Computer Simulations to Study the Mechanisms of Cold Plasma-Induced Degradation of Amoxicillin

Abstract

Due to the increasing water pollution worldwide, wastewater treatment remains one of the most important issues. Cold atmospheric plasma (CAP) has emerged as a promising and versatile technology for wastewater treatment in recent years, offering potential advantages in terms of effectiveness and cost-efficiency. Although several studies have been conducted, the mechanisms by which CAP degrades antibiotics, one of the main pollutants in pharmaceutical wastewater, remain unclear. In this study, we investigate the degradation mechanisms of the antibiotic amoxicillin using reactive molecular dynamics simulations.
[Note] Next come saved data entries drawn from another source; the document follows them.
(** * nestjs-lab: registry replication engine

    A shallow embedding of the registry client
    ([commons/registry/client.ts]), the local export writers
    ([commons/registry/saveImage.ts]), the memory-gated queue service
    ([RegistryService], stored in [services/auth.service.ts]) and the
    recursive image copier ([copyImage]), with the properties that the
    specification states about them; then [AuthService], the construction
    of a client, the other writers and the first version of the copier,
    with further properties read off the code. *)

From Stdlib Require Import ZArith Lia String Ascii List Bool.
From Stdlib Require Import Strings.Byte.
From stdpp Require Import base tactics option list strings pretty gmap.

Local Open Scope string_scope.
Local Open Scope list_scope.
Local Open Scope Z_scope.

(** ** JavaScript values used by the sources *)

Module JS.

(** A JS [number] as the sources use it: an integer (sizes, status codes,
    byte counts all stay far below 2^53) or [NaN] (what [parseInt] gives
    on a header that is not numeric). *)
Inductive number : Type :=
| Num (z : Z)
| NaN.

(** [s.includes(sub)] *)
Definition includes (s sub : string) : bool :=
  match sub with
  | EmptyString => true
  | _ => match String.index 0 sub s with Some _ => true | None => false end
  end.

(** [s.endsWith(suffix)] *)
Definition endsWith (s suffix : string) : bool :=
  let n := String.length s in
  let k := String.length suffix in
  if (k <=? n)%nat then String.eqb (String.substring (n - k) k s) suffix else false.

(** [s.replace(':', '_')] with a string pattern: only the first
    occurrence is replaced. *)
Fixpoint replace_first (c d : ascii) (s : string) : string :=
  match s with
  | EmptyString => EmptyString
  | String a rest =>
      if Ascii.eqb a c then String d rest else String a (replace_first c d rest)
  end.

Definition is_digit (a : ascii) : bool :=
  let n := nat_of_ascii a in ((48 <=? n) && (n <=? 57))%nat.

Definition is_space (a : ascii) : bool :=
  let n := nat_of_ascii a in
  ((n =? 32) || (n =? 9) || (n =? 10) || (n =? 11) || (n =? 12) || (n =? 13))%nat.

Fixpoint skip_spaces (s : string) : string :=
  match s with
  | String a rest => if is_space a then skip_spaces rest else s
  | EmptyString => EmptyString
  end.

(** The digits at the head of [s], folded into [acc]; [None] when there is
    not even one. *)
Fixpoint digits (s : string) (acc : option Z) : option Z :=
  match s with
  | String a rest =>
      if is_digit a
      then digits rest (Some (10 * default 0 acc + (Z.of_nat (nat_of_ascii a) - 48)))
      else acc
  | EmptyString => acc
  end.

(** [parseInt(s, 10)]: leading white space, an optional sign, then the
    longest run of decimal digits; [NaN] without a digit. *)
Definition parseInt (s : string) : number :=
  match skip_spaces s with
  | String "-" rest => match digits rest None with Some z => Num (- z) | None => NaN end
  | String "+" rest => match digits rest None with Some z => Num z | None => NaN end
  | t => match digits t None with Some z => Num z | None => NaN end
  end.

(** A header value as [headers['x']]: [undefined] is [None]. *)
Definition header := option string.

(** [h || dflt] on a header: [undefined] and the empty string are falsy. *)
Definition or_default (h : header) (dflt : string) : string :=
  match h with
  | Some EmptyString | None => dflt
  | Some s => s
  end.

(** [!h] on a header. *)
Definition falsy (h : header) : bool :=
  match h with
  | Some EmptyString | None => true
  | Some _ => false
  end.

End JS.

(** ** Descriptors and manifests (the JSON documents of the registry API) *)

Definition Buffer : Type := list byte.

(** A member of a JSON object that the code never reads: its name and its
    value, as JSON text. *)
Definition Member : Type := (string * string)%type.

(** An entry of a manifest ([config], a layer, a child of an index): the
    three members that the code reads, and whatever else the entry holds
    ([urls], [annotations], [platform], ...). *)
Record Descriptor : Type := mkDescriptorWith {
  mediaType : string;
  digest : string;
  size : JS.number;
  others : list Member;
}.

(** [{ mediaType, digest, size }]: an entry with these three members only. *)
Definition mkDescriptor (mediaType digest : string) (size : JS.number) : Descriptor :=
  mkDescriptorWith mediaType digest size [].
(** X17: on a segment that offers the edit button, clicking it, typing
    a text and saving is possible and, when the save returns, posts
    that text for that segment of the selected interview and then asks
    once for the interview again. Edit mode is left afterwards whatever
    the second answer is: when it brings a detail that detail is shown;
    when it fails the transcript on screen stays the one from before the
    edit, although the save went through. *)
Theorem edit_flow (u : option user_record) (w : world) (st : Reader.state)
    (i : nat) (s : segment) (v : jsstring)
    (r_save : fetch_result unit) (r_detail : fetch_result interview_detail)
    (ack : unit) :
  Reader.shown_segments st !! i = Some s ->
  Reader.has_buttons u st s Reader.EditAndTag = true ->
  payload r_save = Some ack ->
  exists c,
    Reader.run u (w, st)
      [Reader.ClickEdit i; Reader.ChangeEditText i v;
       Reader.ClickSaveEdit i r_save r_detail] = Some c
    /\ map request_line (sent_since w (fst c))
       = [POST (js "interview/edit")
            (EditBody (Reader.selectedInterview st) (seg_id s) v);
          GET (js "interview/" ++ template (Reader.selectedInterview st))]
    /\ Reader.editingSegment (snd c) = None
    /\ (forall d, payload r_detail = Some d ->
          Reader.fullTranscript (snd c) = Some d
          /\ Reader.shown_segments (snd c) = det_segments d)
    /\ (payload r_detail = None -> is_unauthorized r_detail = false ->
          Reader.fullTranscript (snd c) = Reader.fullTranscript st
          /\ Reader.shown_segments (snd c) = Reader.shown_segments st).
Proof.
  intros Hi Hb Hsave.
  destruct (edit_and_tag_offered u st s Hb) as (Hu & _ & _).
  destruct (run_edit_and_type u w st i s v
              [Reader.ClickSaveEdit i r_save r_detail] Hi Hb)
    as (Hrun & Hi' & Hb').
  rewrite Hrun. cbn [Reader.run]. unfold Reader.step.
  cbn [fst snd Reader.handle].
  rewrite (on_segment_available _ i _ _ s Hi' Hb').
  unfold Reader.saveEdit.
  rewrite (handleEditSegment_saved u w _ (seg_id s) _ r_save r_detail ack
             Hu Hsave).
  cbn zeta. eexists. split; [reflexivity|].
  cbn [fst snd].
  change (Reader.selectedInterview (typing st s v))
    with (Reader.selectedInterview st).
  change (Reader.editText (typing st s v)) with v.
  split; [|split; [|split]].
  - rewrite (two_requests w _ _ _ _
               (apiCall_network w _ _ r_save)
               (fetchFullTranscript_network _ (Reader.selectedInterview st)
                  r_detail)).
    reflexivity.
  - rewrite reader_dispatch_app. reflexivity.
  - intros d Hd. rewrite (fetchFullTranscript_returns _ _ _ _ Hd).
    split; reflexivity.
  - intros Hd H401. rewrite (fetchFullTranscript_throws _ _ _ Hd H401).
    split; [reflexivity|].
    unfold Reader.shown_segments. cbn.
    destruct (Reader.loadingTranscript st) eqn:Hl; [|reflexivity].
    unfold Reader.shown_segments in Hi. rewrite Hl in Hi. discriminate Hi.
Qed.

Lemma edit_flow_witness :
  exists c,
    Reader.run Sample.premium (Sample.browser, Sample.reading)
      [Reader.ClickEdit 1; Reader.ChangeEditText 1 (js "Det var rigtig fint");
       Reader.ClickSaveEdit 1 (Sample.ok tt) (Sample.ok Sample.int_7_edited)]
    = Some c
    /\ Reader.fullTranscript (snd c) = Some Sample.int_7_edited.
Proof.
  destruct (edit_flow Sample.premium Sample.browser Sample.reading 1
              Sample.seg_2 (js "Det var rigtig fint") (Sample.ok tt)
              (Sample.ok Sample.int_7_edited) tt eq_refl eq_refl eq_refl)
    as (c & Hrun & _ & _ & Hshown & _).
  exists c. split; [exact Hrun|].
  apply (Hshown Sample.int_7_edited eq_refl).
Defined.

Lemma SegmentDisplay_idle (u : option user_record) (st st' : Reader.state)
    (s : segment) :
  Reader.editingSegment st = None -> Reader.editingSegment st' = None ->
  Reader.locals st' = Reader.locals st ->
  Reader.SegmentDisplay u st' s = Reader.SegmentDisplay u st s.
Proof.
  intros He He' Hl.
  unfold Reader.SegmentDisplay, Reader.is_editing, Reader.local_of.
  rewrite He, He', Hl. reflexivity.
Qed.

(** X18: starting an edit, typing and then cancelling sends nothing,
    writes nothing to the console or the storage, and, when no other
    segment was being edited, leaves every segment on screen drawn as it
    was before; the edit buffer is emptied and what was typed is
    gone. *)
Theorem cancel_restores_view (u : option user_record) (w : world)
    (st : Reader.state) (i : nat) (s : segment) (v : jsstring) :
  Reader.shown_segments st !! i = Some s ->
  Reader.has_buttons u st s Reader.EditAndTag = true ->
  Reader.editingSegment st = None ->
  exists c,
    Reader.run u (w, st)
      [Reader.ClickEdit i; Reader.ChangeEditText i v;
       Reader.ClickCancelEdit i] = Some c
    /\ fst c = w
    /\ Reader.transcript_view u (snd c) = Reader.transcript_view u st
    /\ Reader.editText (snd c) = []
    /\ Reader.fullTranscript (snd c) = Reader.fullTranscript st.
Proof.
  intros Hi Hb He.
  destruct (run_edit_and_type u w st i s v [Reader.ClickCancelEdit i] Hi Hb)
    as (Hrun & Hi' & Hb').
  rewrite Hrun. cbn [Reader.run]. unfold Reader.step.
  cbn [fst snd Reader.handle].
  rewrite (on_segment_available _ i _ _ s Hi' Hb').
  eexists. split; [reflexivity|]. cbn [fst snd].
  split; [reflexivity|]. split; [|split; reflexivity].
  unfold Reader.transcript_view.
  change (Reader.shown_segments
            (Reader.dispatch (typing st s v) Reader.cancelEdit))
    with (Reader.shown_segments st).
  apply map_ext. intros x.
  apply SegmentDisplay_idle; [exact He | reflexivity | reflexivity].
Qed.

Lemma cancel_restores_view_witness :
  exists c,
    Reader.run Sample.premium (Sample.browser, Sample.reading)
      [Reader.ClickEdit 1; Reader.ChangeEditText 1 (js "x");
       Reader.ClickCancelEdit 1] = Some c
    /\ Reader.transcript_view Sample.premium (snd c)
       = Reader.transcript_view Sample.premium Sample.reading.
Proof.
  destruct (cancel_restores_view Sample.premium Sample.browser Sample.reading
              1 Sample.seg_2 (js "x") eq_refl eq_refl eq_refl)
    as (c & Hrun & _ & Hview & _).
  exists c. split; [exact Hrun | exact Hview].
Defined.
Specifically, we explore the interaction mechanisms between reactive oxygen and nitrogen species (i.e., O, OH, HO₂, H₂O₂, O₃, NO, NO₂, NO₂¯ and NO₃¯) generated by CAP and the amoxicillin molecule. Our simulation results reveal that some of these species form weak attractive (HO₂, H₂O₂, NO₂¯ and NO₃¯) and weak repulsive (NO and NO₂) interactions, whereas O₃ exhibits both weak attractive and weak repulsive interactions with the amoxicillin molecule. OH radicals exhibit the same interaction mechanisms as O atoms; in other words, O atoms react with amoxicillin in a manner similar to two OH radicals. The simulation results for O atoms show that their reactions with amoxicillin lead to the formation of hydroxyl and hydroperoxide groups, the opening or breakage of the β-lactam ring, the shortening or widening of the benzene ring, and the fragmentation of the structure. Our findings are consistent with experimental outcomes on CAP treatment of amoxicillin. This study provides a deeper understanding of the mechanisms of antibiotic degradation by CAP in wastewater treatment.